Better for me I had not seen your face.

[GUIDO recoils: she seizes his hands as she kneels.]

Nay, Guido, listen for a while:

Until you came to Padua I lived Wretched indeed, but with no murderous thought, Very submissive to a cruel Lord, Very obedient to unjust commands, As pure I think as any gentle girl Who now would turn in horror from my hands - [Stands up.]

You came: ah! Guido, the first kindly words I ever heard since I had come from France Were from your lips: well, well, that is no matter.

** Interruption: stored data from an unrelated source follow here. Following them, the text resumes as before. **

Lemma ascii_payload_decoded_witness :
  TextDecoder.decode (ascii_bytes "StreamTitle='Y';")
  = map Byte.to_N (ascii_bytes "StreamTitle='Y';")
  /\ rawOf (ascii_bytes "StreamTitle='Y';") (Int 16)
     = replace_trailing_nul
         (map Byte.to_N (firstn (Z.to_nat 16) (ascii_bytes "StreamTitle='Y';"))).
Proof.
  apply (ascii_payload_decoded (ascii_bytes "StreamTitle='Y';") 16).
  - repeat constructor; vm_compute; discriminate.
  - lia.
Defined.

(** The block when the bytes are the audio, the length byte, a text,
    its padding and whatever follows. *)
Lemma padded_block_bytes (audio text rest : list byte) (lb : byte) (k : nat) :
  length_of text + Z.of_nat k = byte_value lb * 16 ->
  nth_error (audio ++ lb :: text ++ repeat x00 k ++ rest)
            (Z.to_nat (length_of audio)) = Some lb
  /\ length_of audio + 1 + byte_value lb * 16
     <= length_of (audio ++ lb :: text ++ repeat x00 k ++ rest)
  /\ firstn (Z.to_nat (byte_value lb * 16))
       (skipn (Z.to_nat (length_of audio + 1))
          (audio ++ lb :: text ++ repeat x00 k ++ rest))
     = text ++ repeat x00 k.
Proof.
  intros Hlen. unfold length_of in *. split; [| split].
  - rewrite nth_error_app2 by lia.
    replace (Z.to_nat (Z.of_nat (List.length audio)) - List.length audio)%nat
      with 0%nat by lia.
    reflexivity.
  - rewrite length_app. simpl List.length. rewrite !length_app, repeat_length.
    lia.
  - replace (Z.to_nat (Z.of_nat (List.length audio) + 1))
      with (List.length audio + 1)%nat by lia.
    rewrite skipn_app, skipn_all2 by lia. simpl app.
    replace (List.length audio + 1 - List.length audio)%nat with 1%nat by lia.
    simpl skipn. rewrite (app_assoc text).
    rewrite firstn_app.
    replace (Z.to_nat (byte_value lb * 16)
             - List.length (text ++ repeat x00 k))%nat with 0%nat
      by (rewrite length_app, repeat_length; lia).
    simpl firstn. rewrite app_nil_r. apply firstn_all2.
    rewrite length_app, repeat_length. lia.
Qed.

You came, and in the passion of your eyes I read love's meaning; everything you said Touched my dumb soul to music, so I loved you.

And yet I did not tell you of my love.

'Twas you who sought me out, knelt at my feet As I kneel now at yours, and with sweet vows, [Kneels.]

Whose music seems to linger in my ears, Swore that you loved me, and I trusted you.

I think there are many women in the world Who would have tempted you to kill the man.

I did not.

Yet I know that had I done so, I had not been thus humbled in the dust, [Stands up.]

But you had loved me very faithfully.

[After a pause approaches him timidly.]

I do not think you understand me, Guido:

It was for your sake that I wrought this deed Whose horror now chills my young blood to ice, For your sake only. [Stretching out her arm.]

Will you not speak to me?

Love me a little: in my girlish life I have been starved for love, and kindliness Has passed me by.

GUIDO

I dare not look at you:

You come to me with too pronounced a favour;

Get to your tirewomen.

DUCHESS

Ay, there it is!

There speaks the man! yet had you come to me With any heavy sin upon your soul, Some murder done for hire, not for love, Why, I had sat and watched at your bedside All through the night-time, lest Remorse might come And pour his poisons in your ear, and so Keep you from sleeping! Sure it is the guilty, Who, being very wretched, need love most.

GUIDO

There is no love where there is any guilt.

DUCHESS

No love where there is any guilt! O God, How differently do we love from men!

There is many a woman here in Padua, Some workman's wife, or ruder artisan's, Whose husband spends the wages of the week In a coarse revel, or a tavern brawl, And reeling home late on the Saturday night, Finds his wife sitting by a fireless hearth, Trying to hush the child who cries for hunger, And then sets to and beats his wife because The child is hungry, and the fire black.